Collection entries:
(* ===== verification/EventHistory.v ===== *)
(** * Undo and redo as a zipper of documents

    The program finds the event to undo by counting backwards over the whole history.  Here that
    search is shown to read the top of a stack ([play]); the stacks are related to the documents
    they lead back to ([trail]); and a session of edits, undos and redos is a walk on a [Zipper]:
    past documents, the present one, and the ones that can be redone. *)

From Stdlib Require Import Lia QArith.
From stdpp Require Import options.
From S2P Require Import Prelude EventModel EventLemmas EventTypes.

Local Open Scope nat_scope.

(** ** The search reads a stack *)

(** One event of a history: its index on the stack that it belongs to. *)
Definition play_step (ix : nat) (event : Event) (stacks : list nat * list nat) : option (list nat * list nat) :=
  match undoState event, stacks with
  | None, (us, _) => Some (ix :: us, [])
  | Some Undo, (_ :: us, rs) => Some (us, ix :: rs)
  | Some Redo, (us, _ :: rs) => Some (ix :: us, rs)
  | Some _, _ => None
  end.

(** The stacks of undoable and redoable events; [None] when the history undoes or redoes nothing. *)
Fixpoint play_from (ix : nat) (events : list Event) (stacks : list nat * list nat) : option (list nat * list nat) :=
  match events with
  | [] => Some stacks
  | event :: events => play_step ix event stacks ≫= play_from (S ix) events
  end.
Definition play (events : list Event) : option (list nat * list nat) := play_from 0 events ([], []).

Lemma play_from_app ix events events' stacks :
  play_from ix (events ++ events') stacks = play_from ix events stacks ≫= play_from (ix + length events) events'.
Proof.
  revert ix stacks. induction events as [|e events IH]; intros ix stacks; simpl; [by rewrite Nat.add_0_r|].
  destruct (play_step ix e stacks); simpl; [|done]. by rewrite IH, <-Nat.add_succ_comm.
Qed.

Lemma play_snoc events e : play (events ++ [e]) = play events ≫= play_step (length events) e.
Proof.
  unfold play. rewrite play_from_app. destruct (play_from 0 events _) as [st|]; simpl; [|done].
  by destruct (play_step _ _ _).
Qed.

Lemma next_undo_app events events' n p :
  n ≤ length events → next_undo (events ++ events') n p = next_undo events n p.
Proof.
  revert p. induction n as [|n IH]; intros p Hn; simpl; [done|].
  rewrite lookup_app_l by lia. rewrite !IH by lia. done.
Qed.

Lemma next_redo_app events events' n p :
  n ≤ length events → next_redo (events ++ events') n p = next_redo events n p.
Proof.
  revert p. induction n as [|n IH]; intros p Hn; simpl; [done|].
  rewrite lookup_app_l by lia. rewrite !IH by lia. done.
Qed.

Lemma next_undo_0 events n : next_undo events n 0 = Some n.
Proof. by destruct n. Qed.
Lemma next_redo_0 events n : next_redo events n 0 = Some n.
Proof. by destruct n. Qed.

Lemma next_snoc events e p :
  (0 < p)%Z →
  computeNextUndoIx (events ++ [e]) p =
    next_undo events (length events) (if decide (undoState e = Some Undo) then p + 1 else p - 1) ∧
  computeNextRedoIx (events ++ [e]) p =
    if decide (undoState e = None) then None
    else next_redo events (length events) (if decide (undoState e = Some Undo) then p - 1 else p + 1).
Proof.
  intros Hp. unfold computeNextUndoIx, computeNextRedoIx.
  rewrite length_app, Nat.add_1_r. cbn [next_undo next_redo].
  rewrite !bool_decide_true by lia. rewrite lookup_app_r, Nat.sub_diag by lia. simpl.
  destruct (undoState e) as [[]|]; simpl;
    rewrite ?next_undo_app, ?next_redo_app by lia; repeat case_decide; done.
Qed.
(* ===== verification/EventTheorems.v ===== *)
(** * Properties of the edit history

    What each part of the event model promises: merging changes, differences between texts,
    undo and redo, the cache of document states, and the checks of incoming events. *)

From Stdlib Require Import Lia QArith.
From stdpp Require Import options.
From S2P Require Import Prelude EventModel EventLemmas EventTypes EventHistory.

Local Open Scope Z_scope.

(** ** Splitting and joining text *)

Lemma split_at_nonempty c s : split_at c s ≠ [].
Proof. induction s as [|c' s IH]; simpl; [done|]. case_bool_decide; [done|]. by destruct (split_at c s). Qed.

Lemma join_cons sep x xs : xs ≠ [] → join sep (x :: xs) = (x ++ sep ++ join sep xs)%string.
Proof. by destruct xs. Qed.

Lemma join_split s : join newline_string (split_at newline s) = s.
Proof.
  induction s as [|c s IH]; [done|]. cbn [split_at]. case_bool_decide as Hc.
  - rewrite join_cons by apply split_at_nonempty. rewrite IH, Hc. done.
  - pose proof (split_at_nonempty newline s) as Hne. destruct (split_at newline s) as [|x xs]; [done|].
    destruct xs as [|y xs]; [simpl in *; congruence|].
    rewrite join_cons in IH |- * by done. rewrite <-IH. done.
Qed.

Lemma split_lines_ok s : forallb line_ok (split_at newline s) = true.
Proof.
  induction s as [|c s IH]; [done|]. cbn [split_at]. case_bool_decide as Hc; [done|].
  destruct (split_at newline s) as [|x xs]; cbn [forallb] in *; unfold line_ok in *; cbn [has_newline];
    by rewrite bool_decide_false.
Qed.

(** ** The difference of two lists *)

Lemma common_prefix_spec cur new :
  let i := common_prefix cur new in
  (i ≤ length cur)%nat ∧ (i ≤ length new)%nat ∧ take i cur = take i new.
Proof.
  revert new. induction cur as [|x cur IH]; intros [|y new]; simpl; [auto with lia..|].
  case_bool_decide as Hxy; simpl; [|auto with lia]. destruct (IH new) as (? & ? & ?). subst.
  split_and!; [lia|lia|congruence].
Qed.

Lemma drop_last_step (l : list Line) j :
  (S j ≤ length l)%nat →
  ∃ x, l !! (length l - 1 - j)%nat = Some x ∧ drop (length l - S j) l = x :: drop (length l - j) l.
Proof.
  intros Hj. destruct (lookup_lt_is_Some_2 l (length l - 1 - j)) as [x Hx]; [lia|].
  exists x. split; [done|]. replace (length l - S j)%nat with (length l - 1 - j)%nat by lia.
  rewrite (drop_S _ _ _ Hx). do 2 f_equal. lia.
Qed.

Lemma common_suffix_spec fuel cur new i j :
  (i + j ≤ length cur)%nat → (i + j ≤ length new)%nat →
  drop (length cur - j) cur = drop (length new - j) new →
  let j' := common_suffix fuel cur new i j in
  (i + j' ≤ length cur)%nat ∧ (i + j' ≤ length new)%nat ∧
  drop (length cur - j') cur = drop (length new - j') new.
Proof.
  revert j. induction fuel as [|fuel IH]; intros j Hc Hn Hd; simpl; [done|].
  repeat case_bool_decide; simpl; try done. apply IH; [lia|lia|].
  destruct (drop_last_step cur j) as (x & Hx & ->); [lia|].
  destruct (drop_last_step new j) as (y & Hy & ->); [lia|]. congruence.
Qed.

Lemma slice_middle (l : list Line) i j :
  (i + j ≤ length l)%nat →
  l = take i l ++ slice (Z.of_nat i) (Z.of_nat (length l) - Z.of_nat j) l ++ drop (length l - j) l.
Proof.
  intros Hij. unfold slice. rewrite !slice_index_nonneg by lia.
  replace (Z.to_nat (Z.of_nat (length l) - Z.of_nat j)) with (length l - j)%nat by lia. rewrite Nat2Z.id.
  rewrite <-(take_drop i l) at 1. f_equal.
  rewrite <-(take_drop (length l - j - i) (drop i l)) at 1. f_equal. rewrite drop_drop. f_equal. lia.
Qed.

Lemma slice_ok f lo hi (l : list Line) : forallb f l = true → forallb f (slice lo hi l) = true.
Proof.
  rewrite !List.forallb_forall. intros Hf x Hx. apply Hf. unfold slice in Hx.
  apply list_elem_of_In in Hx. apply list_elem_of_In.
  eapply elem_of_submseteq; [done|]. apply sublist_submseteq. etrans; [apply sublist_take|apply sublist_drop].
Qed.

(** The change from one list of lines to another, as [computeDeltaEvent] cuts it out. *)
Lemma delta_change cur new :
  let i := common_prefix cur new in
  let j := common_suffix (length cur) cur new i 0 in
  changed {| lineIndex := Z.of_nat i;
             oldLines := slice (Z.of_nat i) (Z.of_nat (length cur) - Z.of_nat j) cur;
             newLines := slice (Z.of_nat i) (Z.of_nat (length new) - Z.of_nat j) new |} cur new.
Proof.
  intros i j. destruct (common_prefix_spec cur new) as (Hc & Hn & Htake). fold i in Hc, Hn, Htake.
  destruct (common_suffix_spec (length cur) cur new i 0) as (Hc' & Hn' & Hdrop); [lia|lia| |].
  { rewrite !Nat.sub_0_r, !drop_all. done. }
  fold j in Hc', Hn', Hdrop.
  exists (take i cur), (drop (length cur - j) cur). simpl. split_and!.
  - by apply slice_middle.
  - rewrite Htake, Hdrop. by apply slice_middle.
  - rewrite length_take. lia.
Qed.

Lemma line_cursor_ok (lines : list Line) (i j : Z) :
  lines ≠ [] → 0 <= i →
  cursor_ok (line_cursor (Z.min (Z.max (Z.of_nat (length lines) - j) 0) (Z.of_nat (length lines) - 1))
                         (Z.min i (Z.of_nat (length lines) - 1))) = true.
Proof.
  intros Hne Hi. assert (length lines ≠ 0%nat) by (by destruct lines).
  unfold cursor_ok, coordinate_ok. simpl. rewrite !bool_decide_true by lia. done.
Qed.

(** The difference of two texts is an event that the check accepts on the first text and that
    turns it into the second; there is none exactly when the texts are equal. *)
Theorem delta_event_reaches_the_text fresh n cur new why top :
  (computeDeltaEvent fresh n cur new why top = None ↔ cur = new) ∧
  ∀ e, computeDeltaEvent fresh n cur new why top = Some e →
    eventIsValidInContextOfLines (event_json e) (split_at newline cur) top [] = true ∧
    computeStateFromEvents (split_at newline cur) [e] = new.
Proof.
  unfold computeDeltaEvent. case_bool_decide as Heq.
  { split; [|done]. split; [|done]. intros _. by rewrite <-(join_split cur), Heq, join_split. }
  split; [split; [done|by intros ->]|]. intros e. set (c := Build_Change _ _ _). intros [= <-].
  assert (changed c (split_at newline cur) (split_at newline new)) as Hc by apply delta_change.
  split.
  - unfold eventIsValidInContextOfLines. rewrite valid_event_encode, as_event_encode.
    rewrite !andb_true_iff, !bool_decide_eq_true. split_and!; [|done|].
    + unfold event_ok. cbn [changes startCursors newCursors forallb].
      rewrite !line_cursor_ok by (try apply split_at_nonempty; lia).
      unfold change_ok, c. cbn [lineIndex oldLines newLines].
      rewrite !slice_ok by apply split_lines_ok. unfold coordinate_ok.
      by rewrite bool_decide_true by lia.
    + eexists. apply edits_check_changes. cbn [changes]. econstructor; [exact Hc|constructor].
  - unfold computeStateFromEvents, applyEventsToLines, apply_changes. cbn [foldl changes].
    by rewrite (changed_replaceLines _ _ _ Hc), join_split.
Qed.

(** C18. Merging changes, and so merging two events, never fails, never makes the list longer, and
    leaves what the changes do as it was: where a list of changes matches a document, the merged
    list matches it too and leads to the same document. *)
Theorem collapsed_changes_are_equivalent cs :
  ∃ cs', collapseChanges cs = Ok cs' ∧ (length cs' ≤ length cs)%nat ∧
    ∀ lines lines', Forall (λ c, 0 <= lineIndex c) cs →
      check_changes cs lines = Some lines' → check_changes cs' lines = Some lines'.
Proof.
  destruct (collapseChanges_ok cs) as (cs' & Hcs & Hlen & He & _). exists cs'. split_and!; [done..|].
  intros lines lines' Hplaced Hcheck. by apply edits_check_changes, He, check_changes_edits.
Qed.

(** C20. A value that the check of incoming events accepts stands for an event with lines, line
    numbers and cursors in range; and such an event, written out, is accepted and reads back as
    itself, while one out of range is refused. *)
Theorem accepted_values_are_events v :
  (isValidEvent v = true → ∃ e, as_event v = Some e ∧ event_ok e = true) ∧
  ∀ e, as_event (event_json e) = Some e ∧ isValidEvent (event_json e) = event_ok e.
Proof. split; [apply decodes_event|]. split; [apply as_event_encode|apply valid_event_encode]. Qed.

(** C17. Whatever edits, undos and redos a session sends, the history walks a zipper: undo and redo
    never fail, an undo leads back to earlier documents (at least one, if there is one), a redo
    forward again, an edit that fits is added and drops what could be redone, and applying the
    whole history to the first lines gives the document the zipper is at. *)
Theorem undo_redo_refine_zipper lines base ops :
  ∃ events z, run_ops lines base ops = Ok events ∧ zrun lines base ops z ∧
    applyEventsToLines lines events = present z.
Proof.
  destruct (run_ops_walks lines base ops) as (events & us & rs & z & Hrun & Hz & Hw).
  exists events, z. split_and!; [done..|]. apply Hw.
Qed.

(** C19. In a session whose guids are distinct, the events computed for an undo or a redo pass the
    check that the other side makes before it adds them. *)
Theorem undo_events_are_accepted lines base ops fresh session events
    (Hrun : run_ops lines base ops = Ok events) (Hguids : NoDup (eventGuid <$> events))
    (Hfresh : fresh_for fresh base events) :
  ∃ undos redos,
    computeUndoEvents fresh events session (top_guid base events) = Ok undos ∧
    eventsAreValidInContextOfLines (event_json <$> undos) lines (top_guid base events) events = true ∧
    computeRedoEvents fresh events session (top_guid base events) = Ok redos ∧
    eventsAreValidInContextOfLines (event_json <$> redos) lines (top_guid base events) events = true.
Proof.
  pose proof (run_ops_events_ok _ _ _ _ Hrun) as Hok.
  destruct (run_ops_walks lines base ops) as (events' & us & rs & z & Hrun' & _ & [Hplay Hpast Hfuture Hpresent]).
  rewrite Hrun in Hrun'. simplify_eq. destruct (play_descending _ _ _ Hplay) as [Hus Hrs].
  destruct (reverse_events_ok computeNextUndoIx fresh events' session us
    (λ p, proj1 (search_reads_stack _ _ _ p Hplay)) Hus (top_guid base events')) as (undos & Hu & Hurev & _).
  destruct (reverse_events_ok computeNextRedoIx fresh events' session rs
    (λ p, proj2 (search_reads_stack _ _ _ p Hplay)) Hrs (top_guid base events')) as (redos & Hr & Hrrev & _).
  rewrite <-Hpresent in Hpast, Hfuture.
  exists undos, redos. split_and!; eauto using reversals_accepted.
Qed.

(** A session with one edit, and guids that are strings of different lengths. *)
Module SessionScenario.
Definition edit : Event :=
  {| changes := [{| oldLines := [""]; newLines := ["a"]; lineIndex := 0 |}]; startCursors := []; newCursors := [];
     timestamp := 0; undoState := None; editSessionId := None; reason := RText "unknown"; eventGuid := "g1";
     priorEventGuid := "g0"; undoing := None |}%string.
Definition fresh : Fresh :=
  {| fresh_guid := λ n, Nat.iter n (String (Ascii.ascii_of_nat 117)) "u"%string; fresh_time := λ _, 0%Q |}.

Lemma fresh_length n : String.length (fresh_guid fresh n) = S n.
Proof. induction n as [|n IH]; [done|]. simpl in *. by rewrite IH. Qed.

Lemma fresh_starts n : ∃ s, fresh_guid fresh n = String (Ascii.ascii_of_nat 117) s.
Proof. destruct n; by eexists. Qed.

Lemma fresh_ok : fresh_for fresh "g0" [edit].
Proof.
  split.
  - intros i j Hij. apply (f_equal String.length) in Hij. rewrite !fresh_length in Hij. lia.
  - intros i Hin. destruct (fresh_starts i) as [s Hs]. rewrite Hs in Hin. set_solver.
Qed.
End SessionScenario.

Lemma undo_events_are_accepted_witness :
  run_ops [""%string] "g0" [EditOp SessionScenario.edit] = Ok [SessionScenario.edit] ∧
  ∃ undos redos,
    computeUndoEvents SessionScenario.fresh [SessionScenario.edit] None "g1" = Ok undos ∧
    eventsAreValidInContextOfLines (event_json <$> undos) [""%string] "g1" [SessionScenario.edit] = true ∧
    computeRedoEvents SessionScenario.fresh [SessionScenario.edit] None "g1" = Ok redos.
Proof.
  split; [vm_compute; reflexivity|].
  destruct (undo_events_are_accepted [""%string] "g0" [EditOp SessionScenario.edit] SessionScenario.fresh None
    [SessionScenario.edit] ltac:(vm_compute; reflexivity) ltac:(apply NoDup_singleton) SessionScenario.fresh_ok)
    as (undos & redos & Hu & Hv & Hr & _).
  exists undos, redos. split; [exact Hu|]. split; [exact Hv|exact Hr].
Defined.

» **AIM OF THE EXERCISE**
All that is wanted is an exact copy of the lines above from the one with "Some (ix :: us, [])" through the one with "computeNextRedoIx (events ++", with both ends included.

» **ANSWER TO THIS TASK**
  | None, (us, _) => Some (ix :: us, [])
  | Some Undo, (_ :: us, rs) => Some (us, ix :: rs)
  | Some Redo, (us, _ :: rs) => Some (ix :: us, rs)
  | Some _, _ => None
  end.

(** The stacks of undoable and redoable events; [None] when the history undoes or redoes nothing. *)
Fixpoint play_from (ix : nat) (events : list Event) (stacks : list nat * list nat) : option (list nat * list nat) :=
  match events with
  | [] => Some stacks
  | event :: events => play_step ix event stacks ≫= play_from (S ix) events
  end.
Definition play (events : list Event) : option (list nat * list nat) := play_from 0 events ([], []).

Lemma play_from_app ix events events' stacks :
  play_from ix (events ++ events') stacks = play_from ix events stacks ≫= play_from (ix + length events) events'.
Proof.
  revert ix stacks. induction events as [|e events IH]; intros ix stacks; simpl; [by rewrite Nat.add_0_r|].
  destruct (play_step ix e stacks); simpl; [|done]. by rewrite IH, <-Nat.add_succ_comm.
Qed.

Lemma play_snoc events e : play (events ++ [e]) = play events ≫= play_step (length events) e.
Proof.
  unfold play. rewrite play_from_app. destruct (play_from 0 events _) as [st|]; simpl; [|done].
  by destruct (play_step _ _ _).
Qed.

Lemma next_undo_app events events' n p :
  n ≤ length events → next_undo (events ++ events') n p = next_undo events n p.
Proof.
  revert p. induction n as [|n IH]; intros p Hn; simpl; [done|].
  rewrite lookup_app_l by lia. rewrite !IH by lia. done.
Qed.

Lemma next_redo_app events events' n p :
  n ≤ length events → next_redo (events ++ events') n p = next_redo events n p.
Proof.
  revert p. induction n as [|n IH]; intros p Hn; simpl; [done|].
  rewrite lookup_app_l by lia. rewrite !IH by lia. done.
Qed.

Lemma next_undo_0 events n : next_undo events n 0 = Some n.
Proof. by destruct n. Qed.
Lemma next_redo_0 events n : next_redo events n 0 = Some n.
Proof. by destruct n. Qed.

Lemma next_snoc events e p :
  (0 < p)%Z →
  computeNextUndoIx (events ++ [e]) p =
    next_undo events (length events) (if decide (undoState e = Some Undo) then p + 1 else p - 1) ∧
  computeNextRedoIx (events ++ [e]) p =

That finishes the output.